§ **Problem requirements**:
With both ends included, repeat exactly the lines of the entries below from the one containing "(forall k r, S" down to the one containing "Hs; attempt_index k; try reflexivity; try congruence", and no others.

+---+

(** C1: for every backend and every well-formed request, the handler
    answers with a JSON response (never an error). It makes at most three
    attempts, and at least one when the query has three characters or
    more; its attempts and waits are an initial part of [full_course]:
    attempt, 1.0 s, attempt, 2.0 s, attempt. An attempt is followed by
    another exactly when it was answered with status 429, 500 or 503 and
    fewer than three attempts have been made; an answer with any other
    status than these and 200 ends the call. When the last attempt was
    answered with a status other than 200 (a status that is not retried,
    or the third retryable one), or raised, the answer is the empty array.
    An attempt answered with status 200 is the last one whatever follows;
    in particular when the text payload fails to parse the answer is the
    empty array and nothing is retried. *)
Theorem retry_policy (data : json) (query : string) :
  request_query data = Ok query ->
  let tr := fst (get_suggestions loads post data) in
  let resp := snd (get_suggestions loads post data) in
  let n := posts tr in
  (exists v, resp = JsonResponse v) /\
  (n <= 3)%nat /\
  ((3 <= String.length query)%nat -> (1 <= n)%nat) /\
  without_prints tr = firstn (2 * n - 1) full_course /\
  (forall k, (S k < n)%nat ->
     exists r, post k = PostReturns r /\
               (status_code r = 429 \/ status_code r = 500 \/ status_code r = 503) /\
               (S k < 3)%nat) /\
  (forall k r, (k < n)%nat -> post k = PostReturns r ->
     status_code r = 429 \/ status_code r = 500 \/ status_code r = 503 ->
     (S k < 3)%nat -> (S k < n)%nat) /\
  (forall k r, (k < n)%nat -> post k = PostReturns r ->
     status_code r <> 200 ->
     ~ (status_code r = 429 \/ status_code r = 500 \/ status_code r = 503) ->
     S k = n) /\
  (forall k r, S k = n -> post k = PostReturns r -> status_code r <> 200 ->
     resp = JsonResponse (JArr [])) /\
  (forall k, S k = n -> post k = PostRaises -> resp = JsonResponse (JArr [])) /\
  (forall k r, (k < n)%nat -> post k = PostReturns r -> status_code r = 200 ->
     S k = n /\
     forall t, payload loads r = Ok (JStr t) -> loads t = Raise JSONDecodeError ->
       resp = JsonResponse (JArr [])).
Proof.
  intros Hq. cbv zeta.
  destruct (retry_course data query Hq) as (A & B & C & D & E & F & G & H).
  split; [exact A |]. split; [exact B |].
  split; [apply first_attempt_made; exact Hq |].
  split; [exact C |].
  split; [| split; [| split; [| split; [exact F | split; [exact G | exact H]]]]].
  - intros k Hk. destruct (D k Hk) as (r & Hp & Hr & Hm).
    exists r. split; [exact Hp |]. split; [apply retryable_statuses, Hr | exact Hm].
  - intros k r Hk Hp Hs Hm. apply (E k r Hk Hp).
    + intros E200. rewrite E200 in Hs. destruct Hs as [Hs | [Hs | Hs]]; discriminate Hs.
    + apply retryable_statuses, Hs.
    + exact Hm.
  - intros k r Hk Hp H200 Hs.
    destruct (Nat.eq_dec (S k) (posts (fst (get_suggestions loads post data))))
      as [Heq | Hne]; [exact Heq | exfalso].
    assert (Hlt : (S k < posts (fst (get_suggestions loads post data)))%nat) by lia.
    destruct (D k Hlt) as (r' & Hp' & Hr & _).
    rewrite Hp in Hp'. injection Hp' as <-.
    apply Hs, retryable_statuses, Hr.
Qed.

Ltac answer_leaf :=
  cbn -[of_decimal retryable];
  repeat match goal with
         | |- _ /\ _ => split
         end;
  [ eexists; reflexivity
  | intros Hn; first [reflexivity | discriminate Hn]
  | intros k r pt pv Hk Hp Hs Ht Hv; attempt_index k; try reflexivity; try congruence
  | intros k r Hk Hp Hs Hf; attempt_index k; try reflexivity; try congruence
  | intros k r Hk Hp Hs; attempt_index k; try reflexivity; try congruence
  | intros k Hk Hp; attempt_index k; try reflexivity; try congruence ].

Ltac ok_answer_leaf r :=
  destruct (on_200_cases r) as [(?t & ?v & ?P & ?L & ->)
                                          | [(?t & ?P & ?L & ->) | (?e & -> & ?N)]];
  answer_leaf;
  first [ match goal with
          | Hf : forall t v, _ -> _ <> _ |- _ => exfalso; eapply Hf; eassumption
          end
        | match goal with
          | N : forall t, _ -> _ /\ _, Ht : payload _ _ = _ |- _ =>
              destruct (N _ Ht); congruence
          end ].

+---+

§ **Answer section**:
  (forall k r, S k = n -> post k = PostReturns r -> status_code r <> 200 ->
     resp = JsonResponse (JArr [])) /\
  (forall k, S k = n -> post k = PostRaises -> resp = JsonResponse (JArr [])) /\
  (forall k r, (k < n)%nat -> post k = PostReturns r -> status_code r = 200 ->
     S k = n /\
     forall t, payload loads r = Ok (JStr t) -> loads t = Raise JSONDecodeError ->
       resp = JsonResponse (JArr [])).
Proof.
  intros Hq. cbv zeta.
  destruct (retry_course data query Hq) as (A & B & C & D & E & F & G & H).
  split; [exact A |]. split; [exact B |].
  split; [apply first_attempt_made; exact Hq |].
  split; [exact C |].
  split; [| split; [| split; [| split; [exact F | split; [exact G | exact H]]]]].
  - intros k Hk. destruct (D k Hk) as (r & Hp & Hr & Hm).
    exists r. split; [exact Hp |]. split; [apply retryable_statuses, Hr | exact Hm].
  - intros k r Hk Hp Hs Hm. apply (E k r Hk Hp).
    + intros E200. rewrite E200 in Hs. destruct Hs as [Hs | [Hs | Hs]]; discriminate Hs.
    + apply retryable_statuses, Hs.
    + exact Hm.
  - intros k r Hk Hp H200 Hs.
    destruct (Nat.eq_dec (S k) (posts (fst (get_suggestions loads post data))))
      as [Heq | Hne]; [exact Heq | exfalso].
    assert (Hlt : (S k < posts (fst (get_suggestions loads post data)))%nat) by lia.
    destruct (D k Hlt) as (r' & Hp' & Hr & _).
    rewrite Hp in Hp'. injection Hp' as <-.
    apply Hs, retryable_statuses, Hr.
Qed.

Ltac answer_leaf :=
  cbn -[of_decimal retryable];
  repeat match goal with
         | |- _ /\ _ => split
         end;
  [ eexists; reflexivity
  | intros Hn; first [reflexivity | discriminate Hn]
  | intros k r pt pv Hk Hp Hs Ht Hv; attempt_index k; try reflexivity; try congruence
  | intros k r Hk Hp Hs Hf; attempt_index k; try reflexivity; try congruence
  | intros k r Hk Hp Hs; attempt_index k; try reflexivity; try congruence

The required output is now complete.